• [Exercise] Count how many lines in the data below include "assert". Answer with the number only.

════════════════════

(* ===== verification/LogRefine.v ===== *)
(** * The log implements transactions

    [log_rel g l s] relates a state of the contract ([LStore]) to a state of
    [log.c] running on a block store that obeys [AStore].  [log_refines] shows
    that every operation of the log does what the contract says, and that at
    every disk write of a commit recovery yields the old durable content or
    the new one. *)

From stdpp Require Import base gmap strings numbers list.
From S2P Require Import Prelude Prog Bio AStore Layout Log LStore LogRecover.

Record log_rel (g : geom) (l : lstore) (s : logged astore) : Prop := {
  lr_geom : ls_geom l = g;
  lr_ok : geom_ok g;
  lr_log : log_at g (lo_log s);
  lr_have1 : as_have1 (lo_store s) = true;
  lr_have2 : as_have2 (lo_store s) = true;
  lr_wf : disk_wf (as_disk (lo_store s));
  lr_n : 0 <= lg_n (lo_log s) < LOGSIZE;
  lr_trans : trans_ok g (take (Z.to_nat (lg_n (lo_log s))) (lg_sector (lo_log s)));
  lr_logged : list_to_set (take (Z.to_nat (lg_n (lo_log s))) (lg_sector (lo_log s))) = ls_logged l;
  lr_busy : lg_busy (lo_log s) = ls_trans l;
  lr_pin : forall k, as_pin (lo_store s) !! k =
    match ls_held l !! k with
    | Some d => Some (mkabuf d true (is_logged l k))
    | None => if is_logged l k then Some (mkabuf (disk_get (ls_view l) k) false true) else None
    end;
  lr_held : forall k d, ls_held l !! k = Some d ->
    in_log g k = false /\ key_ok k /\ length d = 512%nat;
  lr_disk : forall k, in_log g k = false ->
    disk_get (as_disk (lo_store s)) k = disk_get (ls_durable l) k;
  lr_view : forall k, in_log g k = false -> is_logged l k = false ->
    disk_get (ls_view l) k = disk_get (ls_durable l) k;
  lr_blocks : forall i x, take (Z.to_nat (lg_n (lo_log s))) (lg_sector (lo_log s)) !! i = Some x ->
    disk_get (as_disk (lo_store s)) (logkey g (Z.of_nat i)) = disk_get (ls_view l) (g_dev g, x);
  lr_head : head_n (disk_get (as_disk (lo_store s)) (hdrkey g)) = 0;
}.

Section Rel.
Context (g : geom).
Implicit Types (l : lstore) (lg : log) (a : astore).

Definition secs_of lg : list Z := take (Z.to_nat (lg_n lg)) (lg_sector lg).

Lemma length_secs l s : log_rel g l s -> length (secs_of (lo_log s)) = Z.to_nat (lg_n (lo_log s)).
Proof.
  intros HR. unfold secs_of. rewrite length_take, (la_len g) by apply HR.
  pose proof (lr_n _ _ _ HR). unfold LOGSIZE in *. lia.
Qed.

Lemma size_logged l s : log_rel g l s -> Z.of_nat (size (ls_logged l)) = lg_n (lo_log s).
Proof.
  intros HR. rewrite <- (lr_logged _ _ _ HR), size_list_to_set by apply HR.
  pose proof (length_secs _ _ HR) as Hl. unfold secs_of in Hl. rewrite Hl.
  pose proof (lr_n _ _ _ HR). lia.
Qed.

Lemma is_logged_spec l s k :
  log_rel g l s -> is_logged l k = true <-> k.1 = g_dev g /\ k.2 ∈ secs_of (lo_log s).
Proof.
  intros HR. unfold is_logged. rewrite (lr_geom _ _ _ HR), andb_true_iff, Z.eqb_eq, bool_decide_eq_true.
  rewrite <- (lr_logged _ _ _ HR), elem_of_list_to_set. done.
Qed.

Lemma dom_pin l s : log_rel g l s -> dom (as_pin (lo_store s)) = pinset l.
Proof.
  intros HR. apply set_eq. intros k. unfold pinset. rewrite elem_of_union, !elem_of_dom.
  rewrite (lr_pin _ _ _ HR), elem_of_map. destruct (ls_held l !! k) eqn:Hk.
  - split; [left|]; by eexists.
  - unfold is_logged. rewrite (lr_geom _ _ _ HR). split.
    + destruct (_ && _) eqn:Hb; [|by intros []]. apply andb_true_iff in Hb as [Hd Hs].
      apply bool_decide_eq_true in Hs. apply Z.eqb_eq in Hd. intros _. right.
      exists k.2. rewrite <- Hd. by destruct k.
    + intros [[]|(x & -> & Hx)]; [done|]. simpl.
      rewrite Z.eqb_refl, bool_decide_eq_true_2 by done. by eexists.
Qed.

Lemma size_pin l s : log_rel g l s -> size (as_pin (lo_store s)) = size (pinset l).
Proof. intros HR. by rewrite <- (dom_pin _ _ HR), size_dom. Qed.

Lemma logged_home l s k :
  log_rel g l s -> is_logged l k = true -> key_ok k /\ in_log g k = false.
Proof.
  intros HR [Hd Hs]%(is_logged_spec l s k HR). pose proof (to_home _ _ (lr_trans _ _ _ HR)) as Hok.
  rewrite Forall_forall in Hok. destruct (Hok k.2 Hs) as [H1 H2].
  rewrite <- Hd in *. by destruct k.
Qed.

Lemma log_unpinned l s k : log_rel g l s -> in_log g k = true -> as_pin (lo_store s) !! k = None.
Proof.
  intros HR Hk. rewrite (lr_pin _ _ _ HR). destruct (ls_held l !! k) eqn:Hh.
  - apply (lr_held _ _ _ HR) in Hh as [? _]. congruence.
  - destruct (is_logged l k) eqn:Hl; [|done]. apply (logged_home _ _ _ HR) in Hl as [_ ?]. congruence.
Qed.

Lemma view_wf l s k : log_rel g l s -> in_log g k = false -> length (disk_get (ls_view l) k) = 512%nat.
Proof.
  intros HR Hk. destruct (is_logged l k) eqn:Hl.
  - apply (is_logged_spec _ _ _ HR) in Hl as [Hd [i Hi]%list_elem_of_lookup].
    apply (lr_blocks _ _ _ HR) in Hi. rewrite <- Hd in Hi. destruct k. simpl in Hi. rewrite <- Hi. apply HR.
  - rewrite (lr_view _ _ _ HR), <- (lr_disk _ _ _ HR) by done. apply HR.
Qed.

(** Steps that change only the locked buffers. *)
Lemma log_rel_held l lg a h p :
  log_rel g l (mklogged lg a) ->
  (forall k, p !! k = match h !! k with
    | Some d => Some (mkabuf d true (is_logged l k))
    | None => if is_logged l k then Some (mkabuf (disk_get (ls_view l) k) false true) else None
    end) ->
  (forall k d, h !! k = Some d -> in_log g k = false /\ key_ok k /\ length d = 512%nat) ->
  log_rel g (upd_held h l) (mklogged lg (with_pin p a)).
Proof. intros HR Hp Hh. destruct HR; split; auto. Qed.

Lemma is_logged_upd_held h l k : is_logged (upd_held h l) k = is_logged l k.
Proof. done. Qed.

Lemma sim_bread l lg a dev sector :
  log_rel g l (mklogged lg a) ->
  match ls_bread dev sector l with
  | Ok (x, l') => exists a', as_bread dev sector a = Ok (x, a') /\ log_rel g l' (mklogged lg a')
  | Fail (Undef _) => True
  | Fail err => as_bread dev sector a = Fail err
  end.
Proof.
  intros HR. unfold ls_bread, as_bread. rewrite (lr_geom _ _ _ HR).
  pose proof (lr_pin _ _ _ HR (dev, sector)) as Hp. simpl in Hp.
  destruct (in_log g (dev, sector)) eqn:Hlog; [done|].
  destruct (dev_ok dev sector) eqn:Hdev; [|done]. cbn [negb].
  assert (key_ok (dev, sector)) as Hk by (unfold dev_ok in Hdev; unfold key_ok; simpl; lia).
  destruct (ls_held l !! (dev, sector)) eqn:Hh; [by rewrite Hp|].
  rewrite <- (size_pin _ _ HR). cbn [lo_store]. rewrite Hp.
  destruct (is_logged l (dev, sector)) eqn:Hl; cbn [negb andb ab_busy ab_data ab_dirty].
  - eexists. split; [done|]. apply log_rel_held; [done| |].
    + intros k. destruct (decide (k = (dev, sector))) as [->|].
      * by rewrite !lookup_insert_eq, Hl.
      * rewrite !lookup_insert_ne by done. apply (lr_pin _ _ _ HR).
    + intros k d [[<- <-]|[_ ?]]%lookup_insert_Some; [|by eapply HR].
      split_and!; [done|done|by eapply view_wf].
  - destruct (NBUF <=? size (as_pin a))%nat; [done|].
    pose proof (ide_check_ok a (dev, sector) (lr_have1 _ _ _ HR) (lr_have2 _ _ _ HR) Hk) as Hi.
    simpl in Hi. rewrite Hi. eexists. split; [done|]. apply log_rel_held; [done| |].
    + intros k. destruct (decide (k = (dev, sector))) as [->|].
      * rewrite !lookup_insert_eq, Hl. rewrite (lr_view _ _ _ HR) by done.
        by rewrite <- (lr_disk _ _ _ HR).
      * rewrite !lookup_insert_ne by done. apply (lr_pin _ _ _ HR).
    + intros k d [[<- <-]|[_ ?]]%lookup_insert_Some; [|by eapply HR].
      split_and!; [done|done|by eapply view_wf].
Qed.

Lemma held_pin l lg a k d :
  log_rel g l (mklogged lg a) -> ls_held l !! k = Some d ->
  as_pin a !! k = Some (mkabuf d true (is_logged l k)).
Proof. intros HR Hk. pose proof (lr_pin _ _ _ HR k) as Hp. by rewrite Hk in Hp. Qed.

Lemma sim_store l lg a k d d' :
  log_rel g l (mklogged lg a) -> ls_held l !! k = Some d -> length d' = 512%nat ->
  log_rel g (upd_held (<[k := d']> (ls_held l)) l)
    (mklogged lg (with_pin (<[k := mkabuf d' true (is_logged l k)]> (as_pin a)) a)).
Proof.
  intros HR Hk Hl. apply log_rel_held; [done| |].
  - intros k'. destruct (decide (k' = k)) as [->|].
    + by rewrite !lookup_insert_eq.
    + rewrite !lookup_insert_ne by done. apply (lr_pin _ _ _ HR).
  - intros k' d0 [[<- <-]|[_ ?]]%lookup_insert_Some; [|by eapply HR].
    apply (lr_held _ _ _ HR) in Hk as (? & ? & _). done.
Qed.

Lemma sim_brelse l lg a k d :
  log_rel g l (mklogged lg a) -> ls_held l !! k = Some d -> d = disk_get (ls_view l) k ->
  exists a', as_brelse k (mkabuf d true (is_logged l k)) a = Ok a' /\
    log_rel g (upd_held (delete k (ls_held l)) l) (mklogged lg a').
Proof.
  intros HR Hk ->. destruct (lr_held _ _ _ HR _ _ Hk) as (Hin & _ & _).
  unfold as_brelse. simpl. destruct (is_logged l k) eqn:Hl.
  - eexists. split; [done|]. apply log_rel_held; [done| |].
    + intros k'. destruct (decide (k' = k)) as [->|].
      * by rewrite lookup_insert_eq, lookup_delete_eq, Hl.
      * rewrite lookup_insert_ne, lookup_delete_ne by done. apply (lr_pin _ _ _ HR).
    + intros k' d0 [_ ?]%lookup_delete_Some. by eapply HR.
  - rewrite decide_True by (rewrite (lr_view _ _ _ HR) by done; symmetry; by apply (lr_disk _ _ _ HR)).
    eexists. split; [done|]. apply log_rel_held; [done| |].
    + intros k'. destruct (decide (k' = k)) as [->|].
      * by rewrite !lookup_delete_eq, Hl.
      * rewrite !lookup_delete_ne by done. apply (lr_pin _ _ _ HR).
    + intros k' d0 [_ ?]%lookup_delete_Some. by eapply HR.
Qed.

Lemma sim_bwrite l lg a k d :
  log_rel g l (mklogged lg a) -> ls_held l !! k = Some d -> is_logged l k = false ->
  log_rel g (mklstore (ls_geom l) (<[k := d]> (ls_view l)) (<[k := d]> (ls_durable l))
               (ls_held l) (ls_logged l) (ls_trans l))
    (mklogged lg (as_bwrite k (mkabuf d true false) a)).
Proof.
  intros HR Hk Hnl. destruct (lr_held _ _ _ HR _ _ Hk) as (Hin & _ & Hlen).
  assert (forall k', in_log g k' = true -> k <> k') as Hne by congruence.
  destruct HR; split; simpl in *; auto.
  - by apply disk_wf_insert.
  - intros k'. destruct (decide (k' = k)) as [->|].
    + rewrite lookup_insert_eq, Hk. unfold is_logged in *. simpl. by rewrite Hnl.
    + rewrite lookup_insert_ne by done. rewrite lr_pin0. unfold is_logged. simpl.
      by rewrite disk_get_insert, decide_False.
  - intros k' Hk'. rewrite !disk_get_insert. case_decide; auto.
  - intros k' Hk' Hl'. rewrite !disk_get_insert. case_decide; auto.
  - intros i x Hi. rewrite !disk_get_insert. rewrite decide_False.
    + rewrite decide_False; [auto|]. intros ->. unfold is_logged in Hnl. simpl in Hnl.
      rewrite lr_geom0, Z.eqb_refl in Hnl. simpl in Hnl. apply bool_decide_eq_false in Hnl.
      apply Hnl. rewrite <- lr_logged0. apply elem_of_list_to_set. by eapply list_elem_of_lookup_2.
    + apply Hne, logkey_in_log. apply lookup_lt_Some in Hi as Hlt.
      pose proof (to_fits _ _ lr_trans0). unfold fits. lia.
  - rewrite disk_get_insert, decide_False; [done|]. by apply Hne, hdrkey_in_log.
Qed.

(** *** [log_write] *)

Lemma absorb_spec secs x :
  (x ∈ secs /\ secs !! absorb secs x = Some x) \/ (x ∉ secs /\ absorb secs x = length secs).
Proof.
  induction secs as [|y secs IH]; simpl.
  - right. split; [apply not_elem_of_nil|done].
  - destruct (Z.eqb_spec y x) as [->|Hne]; [left; split; [by left|done]|].
    destruct IH as [[??]|[? ->]]; [left|right]; (split; [set_solver|done]).
Qed.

════════════════════

• [Response] 2